Content starts
Lemma mask_select_all {A} (s : list A) :
  mask_select (negb <$> replicate (length s) false) s = s.
Proof.
  induction s as [|x s IH]; [done|]. cbn [length replicate].
  rewrite fmap_cons. cbn [negb mask_select]. by rewrite IH.
Qed.

Lemma rectangular_Forall df :
  rectangular df ↔ Forall (λ c : string * Series, length c.2 = len df) (data df).
Proof.
  unfold rectangular. rewrite forallb_True. apply Forall_iff. intros c.
  apply bool_decide_spec.
Qed.

Lemma rectangular_drop_duplicates df : rectangular df → rectangular (drop_duplicates df).
Proof.
  intros Hrect. apply rectangular_Forall in Hrect. apply rectangular_Forall.
  assert (length (negb <$> duplicated df) = len df) as Hmask.
  { unfold duplicated. by rewrite length_fmap, length_duplicated_from, length_rows. }
  assert (len (drop_duplicates df) = if data df is [] then 0
                                     else count_true (negb <$> duplicated df)) as Hlen.
  { unfold len at 1, drop_duplicates. cbn [data].
    destruct (data df) as [|[n s] cols]; [done|]. rewrite fmap_cons. cbn [fst snd].
    apply length_mask_select. pose proof (Forall_inv Hrect) as Hs. simpl in Hs. congruence. }
  rewrite Hlen. unfold drop_duplicates. cbn [data].
  destruct (data df) as [|c0 cols0] eqn:E; [by constructor|]. rewrite <- E in *.
  apply Forall_fmap. revert Hrect. apply Forall_impl. intros [n s] Hs. cbn [fst snd] in *.
  unfold compose. cbn [fst snd].
  apply length_mask_select. congruence.
Qed.

Lemma drop_duplicates_NoDup df :
  rectangular df → NoDup (rows df) → drop_duplicates df = df.
Proof.
  intros Hrect Hnd. apply rectangular_Forall in Hrect.
  unfold drop_duplicates, duplicated.
  rewrite (duplicated_from_NoDup [] (rows df) Hnd) by (intros ? _; apply not_elem_of_nil).
  rewrite length_rows. clear Hnd. destruct df as [cols]. cbn [data] in *. f_equal.
  generalize dependent (len (mkDataFrame cols)). intros n Hrect.
  induction Hrect as [|[name s] cols Hs _ IH]; [done|].
  rewrite fmap_cons, IH. cbn [fst snd] in *. subst n. by rewrite mask_select_all.
Qed.
(** * Binance open-interest history downloader: the batched fetch engine

    A shallow embedding of [BinanceOIHistory] (file
    [1获取U本位合约数据binance.py]): the transport wrapper [_make_request],
    the endpoint adapters, the batching loop [_get_batched_data] /
    [_get_batched_funding_rate], the final concat / drop_duplicates /
    sort_values step and the aggregator [get_all_comprehensive_data].

    Conventions.
    - An instant ([datetime], [pd.Timestamp]) is a [Z]: microseconds since
      the epoch, the resolution of [datetime].  A [timedelta] is a [Z] number
      of microseconds.
    - A [DataFrame] is the list of its rows in index order; a row carries its
      [timestamp] column and the remaining cells.
    - The network is a state [W] threaded through every call. *)

From Stdlib Require Import ZArith List Sorting.Sorted Lia.
From stdpp Require Import base option list gmap strings sorting.

Open Scope Z_scope.

(** ** Time *)

Module Time.

Definition instant := Z.
Definition timedelta := Z.

Bind Scope Z_scope with instant timedelta.

Definition microseconds (n : Z) : timedelta := n.
Definition milliseconds (n : Z) : timedelta := n * 1000.
Definition seconds (n : Z) : timedelta := n * 1000000.
Definition minutes (n : Z) : timedelta := n * 60000000.
Definition hours (n : Z) : timedelta := n * 3600000000.
Definition days (n : Z) : timedelta := n * 86400000000.

(** [datetime(y, m, d)] for the proleptic Gregorian calendar (days since
    1970-01-01, the usual civil-date formula), at midnight. *)
Definition days_from_civil (y m d : Z) : Z :=
  let y' := if m <=? 2 then y - 1 else y in
  let era := y' / 400 in
  let yoe := y' - era * 400 in
  let mp := (m + 9) mod 12 in
  let doy := (153 * mp + 2) / 5 + d - 1 in
  let doe := yoe * 365 + yoe / 4 - yoe / 100 + doy in
  era * 146097 + doe - 719468.

Definition datetime (y m d : Z) : instant := days (days_from_civil y m d).

End Time.
Import Time.

(** ** Rows and frames *)

(** A row: its timestamp and its other cells. *)
Record Row (A : Type) := mkRow { timestamp : instant; cells : A }.

Arguments mkRow {A} timestamp cells.
Arguments timestamp {A} r.
Arguments cells {A} r.

Abbreviation DataFrame A := (list (Row A)).

Section Frames.

Context {A : Type}.

Implicit Types (r x : Row A) (df : DataFrame A).

(** [df['timestamp'].iloc[-1]], defined on a frame with at least one row. *)
Definition iloc_last df : option instant :=
  timestamp <$> last df.

(** The largest timestamp of a frame. *)
Definition max_timestamp df : option instant :=
  match df with
  | [] => None
  | r :: rest => Some (foldr (fun x acc => Z.max (timestamp x) acc) (timestamp r) rest)
  end.

(** [pd.concat(all_data, ignore_index=True)]: the rows of the frames, in
    order. *)
Definition pd_concat (all_data : list (DataFrame A)) : DataFrame A :=
  concat all_data.

(** [df.drop_duplicates(subset=['timestamp'])]: pandas keeps, for every
    timestamp, the first row carrying it ([keep='first'] is the default),
    and leaves the order of the kept rows unchanged. *)
Fixpoint drop_duplicates df : DataFrame A :=
  match df with
  | [] => []
  | r :: rest =>
      r :: filter (fun x => timestamp x ≠ timestamp r) (drop_duplicates rest)
  end.
(** * scanflash: the verification engine and the partition-table codec

    A shallow embedding of [device.cpp] (the Master Boot Record writer) and
    [check.cpp] (pattern generation, write pass, read pass), together with
    the properties of the design document that are settled against them.

    Conventions.
    - [block_t] is [unsigned long long]: a [Z] reduced with [u64] after every
      operation that can leave the range.  [unsigned int] is reduced with
      [u32], [uint8_t] with [u8].
    - A byte buffer ([uint8_t buf[N]]) is a [list Z]; a store through a
      pointer [&buf[i]] is the list update [<[i:=v]>] at that index.  Every
      store of the program is in range; out of range the update leaves the
      list untouched.
    - Device calls and callbacks are recorded in a trace of events; what the
      device and the user answer is given by oracles.
    - Console output ([std::cout]) is not modelled. *)

From Stdlib Require Import ZArith Lia Ascii String.
From stdpp Require Import base tactics option list numbers.

Local Open Scope Z_scope.

(** ** Machine integers *)

Definition u8 (z : Z) : Z := z mod 2 ^ 8.
Definition u32 (z : Z) : Z := z mod 2 ^ 32.
Definition u64 (z : Z) : Z := z mod 2 ^ 64.

(** The object representation of an integer, as [memcpy] and pointer casts
    see it, depends on the host. *)
Inductive endianness : Set := LittleEndian | BigEndian.

Fixpoint le_bytes (n : nat) (v : Z) : list Z :=
  match n with
  | O => []
  | S n' => v mod 256 :: le_bytes n' (v / 256)
  end.

Fixpoint le_value (l : list Z) : Z :=
  match l with
  | [] => 0
  | b :: l' => b + 256 * le_value l'
  end.

Definition object_bytes (host : endianness) (n : nat) (v : Z) : list Z :=
  match host with
  | LittleEndian => le_bytes n v
  | BigEndian => reverse (le_bytes n v)
  end.

(** [memcpy(&buf[i], src, length src)] *)
Definition memcpy (i : nat) (src : list Z) (buf : list Z) : list Z :=
  list_inserts i src buf.

(** ** device.cpp *)

Module Device.

Definition MBR_LEN : nat := 512.
Definition MBR_SECTOR_SIZE : Z := 512.
Definition CHS_NUMSECTORS : Z := 63.
Definition CHS_NUMHEADS : Z := 16.
Definition MBR_MIN_PART_SIZE : Z := 16 * 1048576 / MBR_SECTOR_SIZE.
Definition MBR_PTYPE_GOOD : Z := 0x0C.
Definition MBR_PTYPE_BAD : Z := 0xFF.

(** [void store32le(uint8_t *dest, uint32_t val)]; [dest] is [&buf[dest]],
    the argument is converted to [uint32_t] at the call. *)
Definition store32le (dest : nat) (val : Z) (buf : list Z) : list Z :=
  let val := u32 val in
  let buf := <[dest := Z.land val 0xFF]> buf in
  let buf := <[(dest + 1)%nat := Z.land (Z.shiftr val 8) 0xFF]> buf in
  let buf := <[(dest + 2)%nat := Z.land (Z.shiftr val 16) 0xFF]> buf in
  <[(dest + 3)%nat := Z.land (Z.shiftr val 24) 0xFF]> buf.
(** * zstd-dict: dictionary-aware zstd codec, pooling and break-even analysis

    A shallow embedding of the Go packages [zstddict], [grpccodec] and
    [cmd/analyze].  The compression engine
    (github.com/klauspost/compress/zstd), the dictionary builder
    (github.com/klauspost/compress/dict) and compress/gzip are external
    packages: they enter as interfaces ([ZstdEngine], section variables),
    and every property of the repository's own code is proved for an
    arbitrary implementation of the interface. *)

From Stdlib Require Import ZArith List Lia Bool String.
Import ListNotations.
Open Scope Z_scope.

(** ** Go basics *)

(** [[]byte].  A nil slice and an empty slice both have length 0; where the
    source tests a slice against nil (the dictionary) it is an [option]. *)
Definition bytes := list Byte.byte.

(** Go's [int] and [int64] on a 64-bit platform: two's complement,
    arithmetic wraps around silently. *)
Module GoInt.

Definition min_int : Z := - 2 ^ 63.
Definition max_int : Z := 2 ^ 63 - 1.

Definition wrap (x : Z) : Z := (x + 2 ^ 63) mod 2 ^ 64 - 2 ^ 63.

Definition add (a b : Z) : Z := wrap (a + b).
Definition sub (a b : Z) : Z := wrap (a - b).

Definition in_range (x : Z) : Prop := min_int <= x <= max_int.

(** [len(s)] *)
Definition len {A : Type} (s : list A) : Z := Z.of_nat (List.length s).

End GoInt.
(** ** Heaps in construction order *)

(** Checks that can be run.  [orderedb]: the inputs of every node are at
    smaller addresses, as they are when every node is built from nodes
    that exist.  [arity_okb]: a node has two inputs if it has an operator
    and none if it has not. *)
Fixpoint checkb (f : addr → Node → bool) (a : addr) (h : list Node) : bool :=
  match h with
  | [] => true
  | n :: h' => f a n && checkb f (S a) h'
  end.

Definition orderedb (h : list Node) : bool :=
  checkb (λ a n, forallb (λ i, i <? a) (inputs n)) 0 h.

Definition arity_okb (h : list Node) : bool :=
  checkb (λ _ n, match op n with
                 | None => length (inputs n) =? 0
                 | Some _ => length (inputs n) =? 2
                 end) 0 h.

(** ** Concrete heaps *)

(** The heap of [__main__] with [a = 2] and [b = 3]: [a], [b], [a * a],
    [b * b], their difference, [a / b], and [c] at address [6]. *)
Definition main_state : state :=
  (main_graph (s_int 2) (s_int 3) empty_state).2.

(** [a], [b], [m = a * b] and, at address [3], [Node([a, b, m], addOp)]. *)
Definition three_input_state : state :=
  mkState [mkNode [] None (Some (s_int 1));
           mkNode [] None (Some (s_int 2));
           mkNode [0; 1] (Some MulOp) None;
           mkNode [0; 1; 2] (Some AddOp) None] [].

(** [a], [z = 0], [a / z] and, at address [3], [Node([a / z], None)]: a
    node with an input and neither operator nor value. *)
Definition disconnected_with_input : state :=
  mkState [mkNode [] None (Some (s_int 1));
           mkNode [] None (Some (s_int 0));
           mkNode [0; 1] (Some DivOp) None;
           mkNode [2] None None] [].

(** A leaf, [Node([], None)] with neither operator nor value, and their
    sum at address [2]. *)
Definition disconnected_state : state :=
  mkState [mkNode [] None (Some (s_int 1));
           mkNode [] None None;
           mkNode [0; 1] (Some AddOp) None] [].

(** ** More vocabulary *)

(** The inputs of every node are at smaller addresses: the order in which
    the constructors build a heap. *)
Definition ordered (h : list Node) : Prop :=
  ∀ a i, edge h a i → i < a.

(** Every gradient recorded in [g] is a node of the heap. *)
Definition grads_valid (g : gmap nat nat) (s : state) : Prop :=
  ∀ k r, g !! k = Some r → r < length (heap s).

(** The heaps a program reaches from the empty one: leaves, operators
    applied to nodes that exist, evaluations, and gradients of a node
    that exists (with the fuel its depth needs at most). *)
Inductive built : state → Prop :=
  | built_empty t : built (mkState [] t)
  | built_Leaf v s : built s → built (Leaf v s).2
  | built_op_call o a b s :
      built s → a < length (heap s) → b < length (heap s) →
      built (op_call o a b s).2
  | built_eval fuel self s : built s → built (eval fuel self s).2
  | built_gradients fuel out wrt s :
      built s → out < length (heap s) → out < fuel →
      built (gradients fuel out wrt s).2.

(** The exceptions an evaluation can end in, on a closed acyclic heap and
    with fuel above the rank of what is evaluated. *)
Definition eval_raises (s : state) (e : error) : Prop :=
  (e = ValueError ∨ e = IndexError ∨ e = ZeroDivisionError) ∧
  (arity_ok (heap s) → e ≠ IndexError).

(** [m], started in a heap that begins with the nodes of [hb], ends in
    such a heap, and raises only what [E] allows. *)
Definition raises_only {A} (hb : list Node) (E : error → Prop) (m : M A)
    : Prop :=
  ∀ s r s',
    (∀ a n, hb !! a = Some n → heap s !! a = Some n) → m s = (r, s') →
    (∀ a n, hb !! a = Some n → heap s' !! a = Some n) ∧
    (∀ e, r = Err e → E e).

(** ** More programs *)

(** [c = build(a, b)] over two leaves, then the values of
    [gradients(c, [a, b])]. *)
Definition binary_gradients (build : addr → addr → M addr)
    (fuel : nat) (x y : R) : M (R * R) :=
  a ← Leaf x;
  b ← Leaf y;
  c ← build a b;
  gs ← gradients fuel c [a; b];
  ga ← lift (index gs 0);
  gb ← lift (index gs 1);
  va ← eval fuel ga;
  vb ← eval fuel gb;
  mret (va, vb).

(** [c = a * a], then the value of [gradients(c, [a])[0]], and of the
    gradient of that gradient. *)
Definition square_gradient (fuel : nat) (x : R) : M R :=
  a ← Leaf x;
  c ← Node_mul a a;
  gs ← gradients fuel c [a];
  ga ← lift (index gs 0);
  eval fuel ga.

Definition square_second_gradient (fuel : nat) (x : R) : M R :=
  a ← Leaf x;
  c ← Node_mul a a;
  gs ← gradients fuel c [a];
  ga ← lift (index gs 0);
  gs' ← gradients fuel ga [a];
  ga' ← lift (index gs' 0);
  eval fuel ga'.

(** ** Values and derivatives, read off the heap *)

(** A list computed front to back, each element from those before it. *)
Definition scan {A B} (f : list B → A → B) (l : list A) : list B :=
  foldl (λ acc a, acc ++ [f acc a]) [] l.
(** The ScanInput DynamoDBQuery builds for the fields of the server (lines
    87 to 117). *)
Definition queryInput (s : Server) : dynamodb.ScanInput :=
  let expr := fst (expression.Build (buildFilter s) ["index"; "name"; "users"; "active"]) in
  {| dynamodb.FilterExpression := expression.Filter expr;
     dynamodb.ProjectionExpression := expression.Projection expr;
     dynamodb.ScanTableName := tableName s |}.

(** The Items of the rows of a table, in scan order. *)
Definition itemsOf (t : dynamodb.Table) : list Item :=
  map (fun row => dynamodb.decoded (snd row)) t.

Definition decodes (m : dynamodb.AttributeMap) : bool :=
  match dynamodb.decodeError m with None => true | Some _ => false end.

(** The entries a /list request asks for: those with its name, when the
    name parameter is not empty, and with the activity its status names,
    when the status parameter is [active] or [inactive]. *)
Definition selected (r : http.Request) (it : Item) : bool :=
  (if http.Get (http.Query r) "name" =? "" then true
   else Name it =? http.Get (http.Query r) "name")
  && (if (http.Get (http.Query r) "status" =? "active")
         || (http.Get (http.Query r) "status" =? "inactive")
      then Bool.eqb (Active it) (http.Get (http.Query r) "status" =? "active")
      else true).

(** A table with a row whose [users] attribute is a string: the decoder
    fills the fields it reaches and reports the mismatch. *)
Definition malformedRow : dynamodb.AttributeMap :=
  {| dynamodb.decoded := {| Index := ["C"%byte]; Name := ""; Users := []; Active := true |};
     dynamodb.decodeError := Some "UnmarshalTypeError: cannot unmarshal string into Go value of type []string" |}.

Definition tableV : dynamodb.Table :=
  [ (["A"%byte], wellFormed rowA); (["C"%byte], malformedRow) ].

Definition world1 : World :=
  {| srv := newServer; tables := [("T", tableT); ("V", tableV)]; network := [];
     calls := []; logs := []; w := http.newResponseWriter |}.

(** The world [st] with the server's fields changed by [g]. *)
Definition over (g : Server -> Server) (st : World) : World :=
  {| srv := g (srv st); tables := tables st; network := network st;
     calls := calls st; logs := logs st; w := w st |}.

(** What a run shows outside the server's own fields: how it ended, the
    tables, the transport outcomes left, the calls, the log and the
    response. *)
Definition observe {A} (res : Outcome A * World)
  : Outcome A * dynamodb.Tables * list error * list dynamodb.Call * list LogEntry
    * http.ResponseWriter :=
  (fst res, tables (snd res), network (snd res), calls (snd res), logs (snd res),
   w (snd res)).

(** Running [m] with the server's fields changed by [g] is running [m] and
    changing the fields afterwards, or is just running [m]: [m] reads
    nothing of what [g] sets before it has overwritten it. *)
Definition sim {A} (g : Server -> Server) (m : Go A) : Prop :=
  forall st,
    m (over g st) = (fst (m st), over g (snd (m st))) \/ m (over g st) = m st.

(** The request fields of the server, all set at once. *)
Definition leftover (tn n stt : string) (a : bool) (i : bytes) (s : Server) : Server :=
  set_tableName tn (set_name n (set_status stt (set_active a (set_index i s)))).

(** ** encoding/base64: the encoder

    encoding/json prints a [[]byte] (the Index of an Item) as the string
    [base64.StdEncoding.EncodeToString] makes of it. *)

(** The character of a 6-bit value in the standard alphabet. *)
Definition encodeStd (n : N) : ascii :=
  (if n <? 26 then ascii_of_N (n + 65)
   else if n <? 52 then ascii_of_N (n + 71)
   else if n <? 62 then ascii_of_N (n - 4)
   else if n =? 62 then "+"%char
   else "/"%char)%N.

(** [val>>k&0x3F] *)
Definition sextet (val k : N) : N := N.land (N.shiftr val k) 63.

(** [uint(a)<<16 | uint(b)<<8 | uint(c)] *)
Definition pack (a b c : N) : N :=
  N.lor (N.lor (N.shiftl a 16) (N.shiftl b 8)) c.

(** Three bytes give four characters; a remainder of one or two bytes gives
    two or three characters and padding. *)
Fixpoint encodeQuanta (src : bytes) : list ascii :=
  match src with
  | [] => []
  | [a] =>
      let val := pack (Byte.to_N a) 0 0 in
      [encodeStd (sextet val 18); encodeStd (sextet val 12); "="%char; "="%char]
  | [a; b] =>
      let val := pack (Byte.to_N a) (Byte.to_N b) 0 in
      [encodeStd (sextet val 18); encodeStd (sextet val 12);
       encodeStd (sextet val 6); "="%char]
  | a :: b :: c :: rest =>
      let val := pack (Byte.to_N a) (Byte.to_N b) (Byte.to_N c) in
      encodeStd (sextet val 18) :: encodeStd (sextet val 12)
        :: encodeStd (sextet val 6) :: encodeStd (sextet val 0) :: encodeQuanta rest
  end.
(** * caddy-casefold: the request-path rewriting handler, embedded and verified

    The development follows [handler.go].  Go strings are byte sequences
    ([gostring]); the functions of the Go standard library that the handler
    calls ([unicode/utf8], [unicode], [strings], [path], [path/filepath]) are
    written out after their Go sources, in one module per package.  The
    Unicode case tables above ASCII are data of the Go distribution and of
    [golang.org/x/text]; they are taken as a parameter ([CaseTables]).
    File-system calls and log output are events of a small free monad
    ([Prog]), so that "no directory read" is a statement about the program
    and holds against every file system. *)

From Stdlib Require Import String Ascii ZArith List Bool Lia Arith.
Import ListNotations.

Set Implicit Arguments.

(** ** Go strings *)

Definition gostring : Type := list ascii.

(** A literal: the bytes of the (UTF-8 encoded) Rocq string. *)
Definition str (s : string) : gostring := list_ascii_of_string s.
Arguments str : simpl never.

Definition byteZ (b : ascii) : Z := Z.of_N (N_of_ascii b).

(** Go's conversion [byte(x)] of an integer: the low eight bits. *)
Definition Zbyte (z : Z) : ascii := ascii_of_N (Z.to_N (z mod 256)).

Fixpoint streq (a b : gostring) : bool :=
  match a, b with
  | [], [] => true
  | x :: a', y :: b' => Ascii.eqb x y && streq a' b'
  | _, _ => false
  end.

Definition slash : ascii := "/"%char.

(** ** Package unicode/utf8 *)

Module utf8.
Local Open Scope Z_scope.

Definition RuneError : Z := 0xFFFD.
Definition RuneSelf : Z := 0x80.
Definition MaxRune : Z := 0x10FFFF.
Definition UTFMax : nat := 4.

Definition surrogateMin : Z := 0xD800.
Definition surrogateMax : Z := 0xDFFF.

Definition tx : Z := 0x80.
Definition t2 : Z := 0xC0.
Definition t3 : Z := 0xE0.
Definition t4 : Z := 0xF0.

Definition maskx : Z := 0x3F.
Definition mask2 : Z := 0x1F.
Definition mask3 : Z := 0x0F.
Definition mask4 : Z := 0x07.

Definition rune1Max : Z := 2 ^ 7 - 1.
Definition rune2Max : Z := 2 ^ 11 - 1.
Definition rune3Max : Z := 2 ^ 16 - 1.

Definition locb : Z := 0x80.
Definition hicb : Z := 0xBF.

Definition xx : Z := 0xF1.
Definition as_ : Z := 0xF0.
Definition s1 : Z := 0x02.
Definition s2 : Z := 0x13.
Definition s3 : Z := 0x03.
Definition s4 : Z := 0x23.
Definition s5 : Z := 0x34.
Definition s6 : Z := 0x04.
Definition s7 : Z := 0x44.

(** The table [first]: information about the first byte of an encoding. *)
Definition first (b : Z) : Z :=
  if b <? 0x80 then as_
  else if b <? 0xC2 then xx
  else if b <? 0xE0 then s1
  else if b =? 0xE0 then s2
  else if b <? 0xED then s3
  else if b =? 0xED then s4
  else if b <? 0xF0 then s3
  else if b =? 0xF0 then s5
  else if b <? 0xF4 then s6
  else if b =? 0xF4 then s7
  else xx.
Content ends
→ WHAT YOU WILL DO
Go through the material above and output exactly the lines from the one containing "Definition timedelta := Z." through the one containing "Definition hours (n".

→ FINISHED EXERCISE
Definition timedelta := Z.

Bind Scope Z_scope with instant timedelta.

Definition microseconds (n : Z) : timedelta := n.
Definition milliseconds (n : Z) : timedelta := n * 1000.
Definition seconds (n : Z) : timedelta := n * 1000000.
Definition minutes (n : Z) : timedelta := n * 60000000.
Definition hours (n : Z) : timedelta := n * 3600000000.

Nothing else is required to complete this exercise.